10 Observations On Writing From John Boyne

  1. I want to write stories that matter, that have a real point to them. I’m not interested in vampires.
  2. When I started out I thought that a life as a writer would be simply about staying at home, writing books, publishing them and moving on to the next one. But writers also have to be performers these days. I spend a large portion of my year either on book tours or attending international literary festivals and audiences demand that, if they’re giving up an hour to hear you speak, you give them a good show. And this is a skill that a writer only develops over time. There’s such a dichotomy between the two worlds: the first is so private and solitary, a life lived in the mind, the second so public and theatrical. Fortunately, I rather enjoy both.

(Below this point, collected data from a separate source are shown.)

(* ===== verification/ProcTable.v ===== *)
(** * The process table (proc.c:41-407, 470-523)

    Allocation of a process with its trapframe and page table, fork, and the
    reaping of a child, against an invariant of the process table that
    accounts for every page: a page is free, a trapframe of one process, part
    of the address space of one process, or kernel memory of other kinds. *)
From S2P Require Import Prelude Interfaces Mem KState Kmem PageTable Frames Paging Vm Fault Boot.
From S2P Require Import Spaces Fork Teardown Sched Proc ProcMem.
Local Open Scope Z_scope.

Section tree.
Context `{Sv39} `{!ProcEnv} `{!Chans} {D : Type} `{!SwapDev D} `{!SwapDevSpec D}.
Implicit Types s : kernel D.

(** No page belongs to a tree whose root is not a table. *)
Lemma unowned m fl own root a :
  tree_inv m fl own → (∀ l p, own root ≠ RTab root l p) → owned root (own a) = false.
Proof.
  intros Ht Hroot. unfold owned.
  assert (∀ b l p, own b ≠ RTab root l p) as Hno.
  { intros b l p Hb. destruct (pt_root _ _ (proj2 Ht) _ _ _ _ Hb) as [Hl _].
    destruct (ancestor m own root l p b (2 - l) (proj2 Ht) Hb) as [c Hc]; [lia|].
    destruct (pt_root _ _ (proj2 Ht) _ _ _ _ Hc) as [_ Hr]. destruct Hr as [-> _]; [lia|]. by apply Hroot in Hc. }
  destruct (own a) as [| | |r l p|r v|] eqn:Ha; try done; apply bool_decide_eq_false_2; intros ->.
  - by apply Hno in Ha.
  - destruct (pt_page _ _ (proj2 Ht) _ _ _ Ha) as (b & pre & i & Hb & _). by apply Hno in Hb.
Qed.

(** A tree that no process uses is given back. *)
Lemma drop_tree_ok s own root :
  vinv s own → own root = RTab root 2 0 → (∀ q, ¬ live s q root) → (∀ a v, own a ≠ RPage root v) →
  clear_at (mem s) own root TRAPFRAME → clear_at (mem s) own root TRAMPOLINE →
  ∃ m fl, let s' := with_mem m (with_freelist fl s) in
    freewalk 3 root s = Ok (tt, s') ∧ vinv s' (recycled root own) ∧ paged s own s' (recycled root own).
Proof.
  intros Hv Hr Hdead Hno Hc1 Hc2. pose proof (vi_tree _ _ Hv) as Ht.
  destruct (freewalk_root_ok s own root Ht Hr Hno) as (m & fl & E & Ht' & Hd).
  { by eapply no_entries. }
  exists m, fl. split; [done|]. apply paged_tree; [done|done| | | | |].
  - intros q r Hq. apply recycled_root; [|by apply (vi_live _ _ Hv q)]. intros ->. by apply (Hdead q).
  - intros a r v. apply recycled_page.
  - intros a r v Ha. apply Hd. by rewrite Ha.
  - intros a q Ha. unfold recycled. rewrite Ha. split; [done|]. apply Hd. by rewrite Ha.
  - unfold recycled. split; [intros a q|intros r Ha]; by case_match.
Qed.

(** A tree grown from a free page, and dropped again. *)
Lemma recycled_back m fl own root own' :
  tree_inv m fl own → own root = RFree → confined root own own' → (∀ a v, own' a ≠ RPage root v) →
  ∀ a, recycled root own' a = own a.
Proof.
  intros Ht Hr Hc Hno a. unfold recycled.
  assert (owned root (own a) = false) as Hun by (apply (unowned m fl); [done|by rewrite Hr]).
  destruct (Hc a) as [->|[Hm Hm']].
  - unfold is_tab, owned in *. destruct (own a); try done. by rewrite Hun.
  - assert (own a = RFree) as Ha.
    { unfold mine, owned in *. destruct (own a); try done; by rewrite bool_decide_eq_true_2 in Hun. }
    rewrite Ha. unfold mine, is_tab in *. destruct (own' a) as [| | |r l p|r v|] eqn:Ha'; try done.
    + by rewrite bool_decide_eq_true_2.
    + subst. by destruct (Hno a v).
Qed.

(** Flags for the pages above user memory. *)
Definition kernel_perm (perm : Z) : Prop := 0 ≤ perm < 1024 ∧ Z.land perm PTE_U = 0.

Lemma perm_high : kernel_perm (Z.lor PTE_R PTE_X) ∧ kernel_perm (Z.lor PTE_R PTE_W).
Proof. unfold kernel_perm. destruct pte_bits as (_ & -> & -> & -> & ->). done. Qed.

(** The states of [proc_pagetable]: a tree [root] grown from a free page,
    with no user page and no owner. *)
Record growing s own (root : Z) s' own' : Prop := {
  gr_vinv : vinv s' own';
  gr_viewed : viewed s own s' own';
  gr_root : own' root = RTab root 2 0;
  gr_mine : confined root own own';
  gr_none : ∀ a v, own' a ≠ RPage root v;
  gr_dead : ∀ q, ¬ live s' q root;
  gr_form : ∃ m fl, s' = with_mem m (with_freelist fl s);
}.

Lemma growing_map s own root s1 own1 va pa perm :
  growing s own root s1 own1 → high va → pa_ok pa → kernel_perm perm → clear_at (mem s1) own1 root va →
  ∃ r s2 own2, mappages root va PGSIZE pa perm s1 = Ok (r, s2) ∧ growing s own root s2 own2 ∧
    (∀ va', high va' → va' ≠ va → clear_at (mem s1) own1 root va' → clear_at (mem s2) own2 root va') ∧
    (r = 0 ∨ r = -1 ∧ clear_at (mem s2) own2 root va).
Proof.
  intros [Hv Hpg Hr Hc Hno Hdead (m0 & fl0 & Hs)] Hva Hpa [Hperm Hnu] Hcl.
  destruct (mappages_high_ok s1 own1 root va pa perm (vi_tree _ _ Hv) Hr Hva Hpa Hperm Hnu Hcl)
    as (r & m & fl & own2 & E & Hg & Hcf & Ht & Hoth & Hcase).
  destruct (paged_grow s1 own1 m fl own2 Hv Ht Hg) as [Hv2 Hpg2].
  exists r, (with_mem m (with_freelist fl s1)), own2. split_and!; [done| |done|].
  - split; [done|by eapply viewed_trans| |by eapply confined_trans| |done|].
    + by apply (grow_tab _ _ _ _ _ _ _ _ Hg).
    + intros a v Ha%(pg_sub _ _ _ _ Hpg2). by apply (Hno a v).
    + subst s1. by exists m, fl.
  - destruct Hcase as [?|(? & _ & ?)]; [by left|by right].
Qed.

(** The tree is given back and the pages are where they were. *)
Lemma growing_drop s own root s1 own1 :
  vinv s own → own root = RFree → growing s own root s1 own1 →
  clear_at (mem s1) own1 root TRAPFRAME → clear_at (mem s1) own1 root TRAMPOLINE →
  ∃ s2 own2, uvmfree root 0 s1 = Ok (tt, s2) ∧ vinv s2 own2 ∧ viewed s own s2 own2 ∧
    (∀ a, own2 a = own a) ∧ ∃ m fl, s2 = with_mem m (with_freelist fl s).
Proof.
  intros Hv Hfree [Hv1 Hpg Hr Hc Hno Hdead (m0 & fl0 & Hs)] Hc1 Hc2.
  destruct (drop_tree_ok s1 own1 root Hv1 Hr Hdead Hno Hc1 Hc2) as (m & fl & E & Hv2 & Hpg2).
  eexists _, _. split_and!; [|exact Hv2|by eapply viewed_trans| |].
  - unfold uvmfree. rewrite decide_False by lia. rewrite bind_ret_l. exact E.
  - eapply recycled_back; [apply Hv|done..].
  - subst s1. by exists m, fl.
Qed.

(** proc.c:270-302 *)
Lemma proc_pagetable_ok s own tf :
  vinv s own → cur_ok s → pa_ok tf →
  ∃ r s' own', proc_pagetable tf s = Ok (r, s') ∧
    ((r = 0 ∧ vinv s' own' ∧ viewed s own s' own' ∧ (∀ a, own' a = own a)) ∨
     (r ≠ 0 ∧ own r = RFree ∧ growing s own r s' own')) ∧
    ∃ m fl, s' = with_mem m (with_freelist fl s).
Proof.
  intros Hv Hcur Htf. unfold proc_pagetable. destruct perm_high as [Hp1 Hp2].
  destruct (uvmcreate_ok s own Hv) as [[E _]|(root & s1 & Hr0 & Hfree & E & Hv1 & Hpg1 & Hps1 & Hfr & m0 & fl0 & Hs1)];
    rewrite (bind_ok _ _ _ _ _ E).
  { exists 0, s, own. split_and!; [done| |by exists (mem s), (freelist s); destruct s].
    left. split_and!; try done. }
  rewrite decide_False by done. set (own1 := give root (RTab root 2 0) own) in *.
  assert (∀ a, owned root (own a) = false) as Hun.
  { intros a. eapply unowned; [apply Hv|by rewrite Hfree]. }
  assert (growing s own root s1 own1) as G1.
  { split; [done|done|apply give_eq| | | |by exists m0, fl0].
    - intros a. unfold own1, give. case_decide; [subst; right; by rewrite Hfree|by left].
    - intros a v. unfold own1, give. case_decide; [done|]. intros Ha. specialize (Hun a). rewrite Ha in Hun.
      simpl in Hun. by rewrite bool_decide_eq_true_2 in Hun.
    - intros q Hq. apply (Hfr q root); [|done]. destruct Hq as (x & Hx & ?). exists x. by rewrite <- Hps1. }
  assert (∀ va, clear_at (mem s1) own1 root va) as C1.
  { intros va pte (b & p & Hb & _). unfold own1, give in Hb. case_decide; [done|]. specialize (Hun b).
    rewrite Hb in Hun. simpl in Hun. by rewrite bool_decide_eq_true_2 in Hun. }
  destruct (growing_map s own root s1 own1 TRAMPOLINE trampoline _ G1 ltac:(by right) trampoline_ok Hp1 (C1 _))
    as (r2 & s2 & own2 & E2 & G2 & K2 & Hr2). rewrite (bind_ok _ _ _ _ _ E2).
  assert (TRAPFRAME ≠ TRAMPOLINE) as Hne by (pose proof TRAPFRAME_below; pose proof PGSIZE_4096; lia).
  assert (clear_at (mem s2) own2 root TRAPFRAME) as C2 by (apply K2; [by left|done|apply C1]).
  destruct Hr2 as [-> |[-> C2']].
  2:{ rewrite decide_True by lia.
      destruct (growing_drop s own root s2 own2 Hv Hfree G2 C2 C2') as (s3 & own3 & E3 & Hv3 & Hpg3 & Ho3 & Hs3).
      rewrite (bind_ok _ _ _ _ _ E3). exists 0, s3, own3. split_and!; [done| |done]. by left. }
  rewrite decide_False by lia.
  destruct (growing_map s own root s2 own2 TRAPFRAME tf _ G2 ltac:(by left) Htf Hp2 C2)
    as (r3 & s3 & own3 & E3 & G3 & K3 & Hr3). rewrite (bind_ok _ _ _ _ _ E3).
  destruct Hr3 as [-> |[-> C3]].
  { rewrite decide_False by lia. exists root, s3, own3. split_and!; [done|by right|apply G3]. }
  rewrite decide_True by lia.
  assert (cur_ok s3) as Hcur3 by (eapply cur_ok_same; [apply (gr_viewed _ _ _ _ _ G3)..|done]).
  destruct (uvmunmap_high_ok s3 own3 root TRAMPOLINE (gr_vinv _ _ _ _ _ G3) (gr_root _ _ _ _ _ G3) Hcur3 ltac:(by right))
    as (m4 & E4 & Hv4 & Hpg4 & Hd4 & C4). rewrite (bind_ok _ _ _ _ _ E4).
  assert (growing s own root (with_mem m4 s3) own3) as G4.
  { destruct G3 as [_ Hpg Hrt Hcf Hno Hdead (m & fl & ->)].
    split; [done|by eapply viewed_trans|done|done|done|done|by exists m4, fl]. }
  destruct (growing_drop s own root (with_mem m4 s3) own3 Hv Hfree G4) as (s5 & own5 & E5 & Hv5 & Hpg5 & Ho5 & Hs5);
    [by eapply clear_dims|done|].
  rewrite (bind_ok _ _ _ _ _ E5). exists 0, s5, own5. split_and!; [done| |done]. by left.
Qed.
End tree.

(** ** The invariant of the process table *)
Section table.
Context `{Sv39} `{!ProcEnv} `{!Chans} {D : Type} `{!SwapDev D} `{!SwapDevSpec D}.
Implicit Types s : kernel D.

(** A process that holds nothing. *)
Definition vacant (x : proc) : Prop := p_pagetable x = 0 ∧ p_trapframe x = 0 ∧ p_sz x = 0.

(** Processes and pages account for each other: every slot in use has a
    trapframe and a page table with its pages below the size, an unused slot
    has nothing, and every trapframe page and every table belongs to a slot. *)
Record pok (ps : list proc) (own : owners) : Prop := {
  pk_holds : ∀ p x, ps !! p = Some x → holds own p x;
  pk_unused : ∀ p x, ps !! p = Some x → p_state x = UNUSED → vacant x;
  pk_used : ∀ p x, ps !! p = Some x → p_state x ≠ UNUSED → p_pagetable x ≠ 0 ∧ p_trapframe x ≠ 0;
  pk_pins : ∀ a p, own a = RPin p → ∃ x, ps !! p = Some x ∧ p_trapframe x = a;
  pk_trees : ∀ a r l pre, own a = RTab r l pre → ∃ p x, ps !! p = Some x ∧ p_pagetable x = r;
}.

Definition pinv s (own : owners) : Prop := vinv s own ∧ cur_ok s ∧ pok (procs s) own.

(** The swap entries of a process lie below its size. *)
Definition swap_low s : Prop :=
  ∀ i e p x, swap_map s !! i = Some e → s_used e = true → s_proc e = Some p → procs s !! p = Some x →
    s_va e < PGROUNDUP (p_sz x).

(** The process of an entry is in use. *)
Lemma entry_slot s own i e p x :
  pinv s own → swap_map s !! i = Some e → s_used e = true → s_proc e = Some p → procs s !! p = Some x → p_state x ≠ UNUSED.
Proof.
  intros (Hv & _ & Hpok) Hi Hu Hp Hx Hst. destruct (vi_swap _ _ Hv i e Hi Hu) as (_ & _ & q & r & Hq & (z & Hz & Hr & Hn) & _).
  destruct (pk_unused _ _ Hpok p x Hx Hst). congruence.
Qed.

(** New entries lie below the size, and processes keep theirs. *)
Lemma swap_low_table s own s' own' :
  pinv s own → pinv s' own' → swap_low s →
  (∀ i e, s_used e = true → swap_map s' !! i = Some e → swap_map s !! i = Some e ∨
     ∀ p y, s_proc e = Some p → procs s' !! p = Some y → p_state y ≠ UNUSED → s_va e < PGROUNDUP (p_sz y)) →
  (∀ i z z', procs s !! i = Some z → p_state z ≠ UNUSED → procs s' !! i = Some z' → p_state z' ≠ UNUSED → p_sz z' = p_sz z) →
  swap_low s'.
Proof.
  intros Hinv Hinv' Hl He Hz i e p x' Hi Hu Hp Hx'. pose proof (entry_slot _ _ _ _ _ _ Hinv' Hi Hu Hp Hx') as Hst.
  destruct (He i e Hu Hi) as [Hi'|Hn]; [|by eapply Hn]. pose proof Hinv as (Hv & _ & _).
  destruct (vi_swap _ _ Hv i e Hi' Hu) as (_ & _ & q & r & Hq & (z & Hzl & _) & _). assert (q = p) as -> by congruence.
  rewrite (Hz p z x' Hzl (entry_slot _ _ _ _ _ _ Hinv Hi' Hu Hp Hzl) Hx' Hst). by eapply Hl.
Qed.

Lemma swap_low_new s own s' : pinv s own → same_procs s s' → from_memory s own s' → swap_low s → swap_low s'.
Proof.
  intros (Hv & _ & Hpok) Hps Hn Hl i e p x' Hi Hu He Hx'.
  destruct (same_procs_lookup s' s p x' ltac:(by apply same_procs_sym) Hx') as (x & Hx & Hc).
  pose proof (f_equal p_sz Hc) as Hsz. simpl in Hsz. rewrite <- Hsz.
  destruct (Hn i e Hi Hu) as [Hi'|(q & root & a & Hq & (z & Hz & Hzr & Hr) & Ha)]; [by eapply Hl|].
  assert (q = p) as -> by congruence. assert (z = x) as -> by congruence. subst root.
  destruct (pk_holds _ _ Hpok p x Hx) as [_ Hh]. destruct (Hh Hr) as [_ Hb]. by eapply Hb.
Qed.

(** The fields it speaks of. *)
Definition same_hold (x y : proc) : Prop :=
  p_pagetable y = p_pagetable x ∧ p_trapframe y = p_trapframe x ∧ p_sz y = p_sz x ∧
  (p_state y = UNUSED ↔ p_state x = UNUSED).

Lemma core_hold x y : core x = core y → same_hold x y.
Proof.
  intros Hc. split_and!; [exact (eq_sym (f_equal p_pagetable Hc))|exact (eq_sym (f_equal p_trapframe Hc))
    |exact (eq_sym (f_equal p_sz Hc))|].
  assert (p_state x = p_state y) as -> by exact (f_equal p_state Hc). done.
Qed.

  3. I read everything that interests me – contemporary novels, biographies, histories, classics. Like most writers and avid readers, I have a pile of books beside me as I type this that I want to read.
  4. My two greatest influences are Charles Dickens and John Irving, writers separated by more than a century.
  5. When I was a student on the creative writing course at the University of East Anglia in ‘94/’95, I was taught by the novelist Malcolm Bradbury. He told us that we should write every single day, 365 days a year, even Christmas Day. That whatever we were working on would only get finished by writing, writing, writing. I followed this advice and it is quite rare that I spend a day without committing at least a few paragraphs to page.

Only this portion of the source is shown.